Propelled into political life when he was appointed a Labour peer in November last year, he has already rubbed managed to rub people up the wrong way. He called Locality ‘well-intentioned busybodies’ when the organisation was awarded the government’s community organisers contract, and he has blamed multiculturalism for ossifying communities.
He’s learning to put across his views in ways that will leave them less open to interpretation but makes no excuses for wanting to bring conflict back to public life.
His political campaigning life began when he joined the Citizens UK campaign for a living wage in London. During the campaign the then chair of HSBC John Bond refused to reply to emails requesting a living wage for cleaners and other low-paid paid staff at the bank. Citizens UK bought up shares in the company and sent a cleaner to its AGM to confront Bond. It led to a breakthrough in the campaign but when Lord Glasman went back to speak to Bond he was struck by how little the confrontation had impacted on him.
‘He said: ”I’m a business man. I have conflict every day”.’ To Glasman those outside the corporate sector are ‘conflict-averse in a world of conflict’. Conflict, he says, is the method you have to change relationships.

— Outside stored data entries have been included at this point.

Lemma range_not_less a b : ngtcp2_ksl_range_compar a b = false <-> r_begin b <= r_begin a.
Proof. apply Z.ltb_ge. Qed.

Lemma exclusive_spec a q :
  range_ok a -> range_ok q ->
  ngtcp2_ksl_range_exclusive_compar a q = true <-> r_end a <= r_begin q.
Proof.
  intros [? _] [? _]. unfold ngtcp2_ksl_range_exclusive_compar.
  rewrite andb_true_iff, negb_true_iff, Z.ltb_lt, Z.ltb_ge. lia.
Qed.

(** The search of the code is sound on ranges that do not overlap. *)
Lemma exclusive_monotone gaptr q :
  gaps_ok gaptr -> range_ok q ->
  monotone ngtcp2_ksl_range_compar ngtcp2_ksl_range_exclusive_compar q (ksl_marks gaptr).
Proof.
  intros Hok Hq m1 m2 H1 H2 HR He.
  pose proof (go_range _ Hok _ H1) as [R1 R1']. pose proof (go_range _ Hok _ H2) as [R2 R2'].
  rewrite !exclusive_spec by done.
  assert (Hle : r_begin (mkey m1) <= r_begin (mkey m2)).
  { destruct m2 as [k|k]; cbn in *; [apply range_less in HR; lia|by apply range_not_less in HR]. }
  assert (Hd : mkey m1 = mkey m2 \/ apart (mkey m1) (mkey m2)).
  { assert (Hin : forall w, w ∈ ksl_marks gaptr -> is_elem w -> exists x, x ∈ ksl_elems gaptr /\ x.1 = mkey w).
    { intros [k|k] Hw []. pose proof Hok as [Hwf _ _]. apply (ksl_elem_mark _ _ _ Hwf) in Hw.
      apply list_elem_of_fmap in Hw as (x & -> & Hx). by exists x. }
    destruct He as [He|He]; [destruct (Hin m1 H1 He) as (x & Hx & <-)|destruct (Hin m2 H2 He) as (x & Hx & <-)].
    - destruct (go_apart _ Hok m2 x H2 Hx) as [->|[?|?]]; [by left|right; by right|right; by left].
    - by apply (go_apart _ Hok m1 x H1 Hx). }
  destruct Hd as [->|[?|?]]; [done|lia|lia].
Qed.

Lemma gaps_sorted gaptr A x B :
  gaps_ok gaptr -> ksl_elems gaptr = A ++ x :: B ->
  (forall y, y ∈ A -> r_end y.1 <= r_begin x.1) /\ (forall y, y ∈ B -> r_end x.1 <= r_begin y.1).
Proof.
  intros Hok E. destruct (elems_order _ gaptr A x B (go_wf _ Hok) E) as [HA HB].
  assert (Hx : x ∈ ksl_elems gaptr) by (rewrite E, elem_of_app, elem_of_cons; auto).
  split; intros y Hy; [specialize (HA y Hy); apply range_less in HA|specialize (HB y Hy); apply range_less in HB].
  all: assert (Hyi : y ∈ ksl_elems gaptr) by (rewrite E, elem_of_app, elem_of_cons; auto).
  all: pose proof (gaptr_elem_range _ _ Hok Hx) as [? _]; pose proof (gaptr_elem_range _ _ Hok Hyi) as [? _].
  all: destruct (go_apart _ Hok (ME y.1) x (gaptr_elem_mark _ _ Hok Hyi) Hx) as [Heq|[?|?]]; cbn in *; try rewrite Heq in *; lia.
Qed.

(** What the search finds: in front of the cursor gaps that end before [q]. *)
Lemma gap_search gaptr q :
  gaps_ok gaptr -> range_ok q ->
  exists it A B, ngtcp2_ksl_lower_bound_search ngtcp2_ksl_range_exclusive_compar gaptr q = Ok it /\
    cursor gaptr it A B /\ (forall x, x ∈ A -> r_end x.1 <= r_begin q) /\
    (forall x, x ∈ B -> r_begin q < r_end x.1).
Proof.
  intros Hok Hq.
  destruct (lower_bound_run _ ngtcp2_ksl_range_exclusive_compar gaptr q (go_wf _ Hok) (exclusive_monotone _ _ Hok Hq))
    as (it & A & B & Hit & Hc & HA & HB).
  exists it, A, B. pose proof (cursor_elems _ _ _ _ Hc) as E. split_and!; [done|done| |].
  - intros x Hx. assert (Hr : range_ok x.1) by (apply (gaptr_elem_range gaptr); [done|rewrite E, elem_of_app; auto]).
    specialize (HA x Hx). by apply exclusive_spec in HA.
  - intros x Hx. assert (Hr : range_ok x.1) by (apply (gaptr_elem_range gaptr); [done|rewrite E, elem_of_app; auto]).
    specialize (HB x Hx). destruct (Z.lt_ge_cases (r_begin q) (r_end x.1)); [done|].
    exfalso. assert (Hn : ngtcp2_ksl_range_exclusive_compar x.1 q = true) by (by apply exclusive_spec). congruence.
Qed.

(** ** Changes of the list *)
Abbreviation key_eq := (key_equal ngtcp2_ksl_range_compar).

Lemma key_eq_refl k : key_eq k k = true.
Proof. unfold key_equal. by rewrite (less_irrefl (less := ngtcp2_ksl_range_compar)). Qed.

Lemma key_eq_begin a b : key_eq a b = true <-> r_begin a = r_begin b.
Proof. unfold key_equal, ngtcp2_ksl_range_compar. rewrite andb_true_iff, !negb_true_iff, !Z.ltb_ge. lia. Qed.

Lemma cursor_elem gaptr it A (x : ngtcp2_range * unit) B : cursor gaptr it A (x :: B) -> x ∈ ksl_elems gaptr.
Proof. intros ->%cursor_elems. rewrite elem_of_app, elem_of_cons. auto. Qed.

Lemma begin_unique gaptr A x B y :
  gaps_ok gaptr -> ksl_elems gaptr = A ++ x :: B -> y ∈ ksl_elems gaptr -> r_begin y.1 = r_begin x.1 -> y = x.
Proof.
  intros Hok E Hy Hb. destruct (gaps_sorted _ _ _ _ Hok E) as [HA HB].
  pose proof (gaptr_elem_range _ _ Hok Hy) as [? _]. rewrite E in Hy.
  assert (Hx : range_ok x.1) by (apply (gaptr_elem_range gaptr); [done|rewrite E, elem_of_app, elem_of_cons; auto]).
  destruct Hx as [? _]. apply elem_of_app in Hy as [Hy|[->|Hy]%elem_of_cons]; [|done|].
  - specialize (HA y Hy). lia.
  - specialize (HB y Hy). lia.
Qed.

Changing relationships – through conflict if necessary – is at the heart of Blue Labour, Mr Glasman’s vision for the future of the Labour movement. Building relational power as a bulwark against the over-dominance of market and state power is key to his vision. A renewal of the power of citizenship, of solidarity, of faith and family will lead to a revival of the common good, he says.
He calls for city parliaments which will renew local democracy and a revival of traditional institutions such as trade unions around vocation, virtue and value. He wants to see the north of England renew its economic prospects through vocational training around its assets, using the sea to generate energy power in the northeast for example.

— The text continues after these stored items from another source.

(* ===== verification/Strm.v ===== *)
(** * Streams: [lib/ngtcp2_strm.c]

    What a stream (or the CRYPTO stream of an encryption level) keeps about
    the data it receives: the offset up to which everything was handed over,
    the reorder buffer, which exists only once data came out of order, the
    largest offset seen and the flow control limit; and about the data it
    sends: the offsets, what was acknowledged, and the queue of frames to be
    sent again, whose operations are in [StrmTx]. *)

From S2P Require Import Prelude Const Frame Reorder Ksl Gaptr Vec FrameChain.
From stdpp Require Import list.
#[local] Open Scope Z_scope.

Definition NGTCP2_STRM_FLAG_NONE : Z := 0x00.
Definition NGTCP2_STRM_FLAG_SHUT_RD : Z := 0x01.
Definition NGTCP2_STRM_FLAG_SHUT_WR : Z := 0x02.
Definition NGTCP2_STRM_FLAG_SHUT_RDWR : Z := Z.lor NGTCP2_STRM_FLAG_SHUT_RD NGTCP2_STRM_FLAG_SHUT_WR.
Definition NGTCP2_STRM_FLAG_RESET_STREAM : Z := 0x04.
Definition NGTCP2_STRM_FLAG_RESET_STREAM_RECVED : Z := 0x08.
Definition NGTCP2_STRM_FLAG_STOP_SENDING : Z := 0x10.
Definition NGTCP2_STRM_FLAG_RESET_STREAM_ACKED : Z := 0x20.
Definition NGTCP2_STRM_FLAG_FIN_ACKED : Z := 0x40.
Definition NGTCP2_STRM_FLAG_ANY_ACKED : Z := 0x80.
Definition NGTCP2_STRM_FLAG_APP_ERROR_CODE_SET : Z := 0x100.
Definition NGTCP2_STRM_FLAG_SEND_STOP_SENDING : Z := 0x200.
Definition NGTCP2_STRM_FLAG_SEND_RESET_STREAM : Z := 0x400.
Definition NGTCP2_STRM_FLAG_STOP_SENDING_RECVED : Z := 0x800.
Definition NGTCP2_STRM_FLAG_ANY_SENT : Z := 0x1000.

(** The queue of frames to be sent again, ordered by their offset. *)
Definition ngtcp2_streamfrq : Type := ngtcp2_ksl Z tx_frame.

(** The sending half. *)
Record strm_tx := mk_tx {
  tx_acked_offset : option ngtcp2_gaptr;
  tx_cont_acked_offset : Z;
  tx_offset : Z;
  tx_max_offset : Z;
  tx_last_blocked_offset : Z;
  tx_last_max_stream_data_ts : Z;
  tx_loss_count : Z;
  tx_last_lost_pkt_num : Z;
  tx_stop_sending_app_error_code : Z;
  tx_reset_stream_app_error_code : Z;
  tx_cycle : Z;
  tx_streamfrq : option ngtcp2_streamfrq;
}.

(** [strm_released]: the releases of reorder buffers that were freed. *)
Record ngtcp2_strm := mk_strm {
  strm_stream_id : Z;
  strm_flags : Z;
  rx_reorder : option ngtcp2_reorder;
  rx_cont_offset : Z;
  rx_last_offset : Z;
  rx_max_offset : Z;
  rx_unsent_max_offset : Z;
  rx_window : Z;
  strm_released : list (reorder_buf * bool);
  strm_app_error_code : Z;
  strm_tx_half : strm_tx;
}.

Implicit Types (strm : ngtcp2_strm) (r : ngtcp2_reorder).

Definition set_reorder (o : option ngtcp2_reorder) strm : ngtcp2_strm :=
  mk_strm (strm_stream_id strm) (strm_flags strm) o (rx_cont_offset strm) (rx_last_offset strm)
    (rx_max_offset strm) (rx_unsent_max_offset strm) (rx_window strm) (strm_released strm)
    (strm_app_error_code strm) (strm_tx_half strm).
Definition set_cont_offset (x : Z) strm : ngtcp2_strm :=
  mk_strm (strm_stream_id strm) (strm_flags strm) (rx_reorder strm) x (rx_last_offset strm)
    (rx_max_offset strm) (rx_unsent_max_offset strm) (rx_window strm) (strm_released strm)
    (strm_app_error_code strm) (strm_tx_half strm).
Definition set_last_offset (x : Z) strm : ngtcp2_strm :=
  mk_strm (strm_stream_id strm) (strm_flags strm) (rx_reorder strm) (rx_cont_offset strm) x
    (rx_max_offset strm) (rx_unsent_max_offset strm) (rx_window strm) (strm_released strm)
    (strm_app_error_code strm) (strm_tx_half strm).
Definition set_unsent_max_offset (x : Z) strm : ngtcp2_strm :=
  mk_strm (strm_stream_id strm) (strm_flags strm) (rx_reorder strm) (rx_cont_offset strm)
    (rx_last_offset strm) (rx_max_offset strm) x (rx_window strm) (strm_released strm)
    (strm_app_error_code strm) (strm_tx_half strm).
Definition set_flags (x : Z) strm : ngtcp2_strm :=
  mk_strm (strm_stream_id strm) x (rx_reorder strm) (rx_cont_offset strm) (rx_last_offset strm)
    (rx_max_offset strm) (rx_unsent_max_offset strm) (rx_window strm) (strm_released strm)
    (strm_app_error_code strm) (strm_tx_half strm).

Definition set_max_offset (x : Z) strm : ngtcp2_strm :=
  mk_strm (strm_stream_id strm) (strm_flags strm) (rx_reorder strm) (rx_cont_offset strm)
    (rx_last_offset strm) x (rx_unsent_max_offset strm) (rx_window strm) (strm_released strm)
    (strm_app_error_code strm) (strm_tx_half strm).
Definition set_window (x : Z) strm : ngtcp2_strm :=
  mk_strm (strm_stream_id strm) (strm_flags strm) (rx_reorder strm) (rx_cont_offset strm)
    (rx_last_offset strm) (rx_max_offset strm) (rx_unsent_max_offset strm) x (strm_released strm)
    (strm_app_error_code strm) (strm_tx_half strm).
Definition set_app_error (x : Z) strm : ngtcp2_strm :=
  mk_strm (strm_stream_id strm) (strm_flags strm) (rx_reorder strm) (rx_cont_offset strm)
    (rx_last_offset strm) (rx_max_offset strm) (rx_unsent_max_offset strm) (rx_window strm) (strm_released strm)
    x (strm_tx_half strm).
Definition set_tx (tx : strm_tx) strm : ngtcp2_strm :=
  mk_strm (strm_stream_id strm) (strm_flags strm) (rx_reorder strm) (rx_cont_offset strm)
    (rx_last_offset strm) (rx_max_offset strm) (rx_unsent_max_offset strm) (rx_window strm) (strm_released strm)
    (strm_app_error_code strm) tx.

In preparation for his speech at CLES’s conference in Manchester he researched speeches given in the city by the likes of Churchill and Gladstone. ‘They paid homage to Manchester as a great municipal city,’ he says. ‘Manchester used to have a meaning.’ Today’s local authorities are little more than means of transmitting central power to the regions, he says, and calls for councils to find their purpose again. ‘They need to dream of what they want to do and fight and organise for it.’
Community organising is at the heart of the shift in power he wants to see take place in local areas, but believes the government’s plans for localism and the organisation of communities will do little to change the status quo. His attack on Locality was a defence of the purity of the definition of community organising, rather than an attack on the work it does, he says.
‘Community organising began in Chicago in resistance to the settlement movement. Locality is involved in community development which is a more placid form of change. I respect the work they do but want to protect the identity of community organising.’
Blue Labour aims to bring community leadership back to the Labour movement and introduce new models to bring hope, energy and power back to those places left behind.
‘We live in wonderful times. We’ve reached the end of the neo-liberal dream and state domination. It’s time for citizenship, imagination and growth.’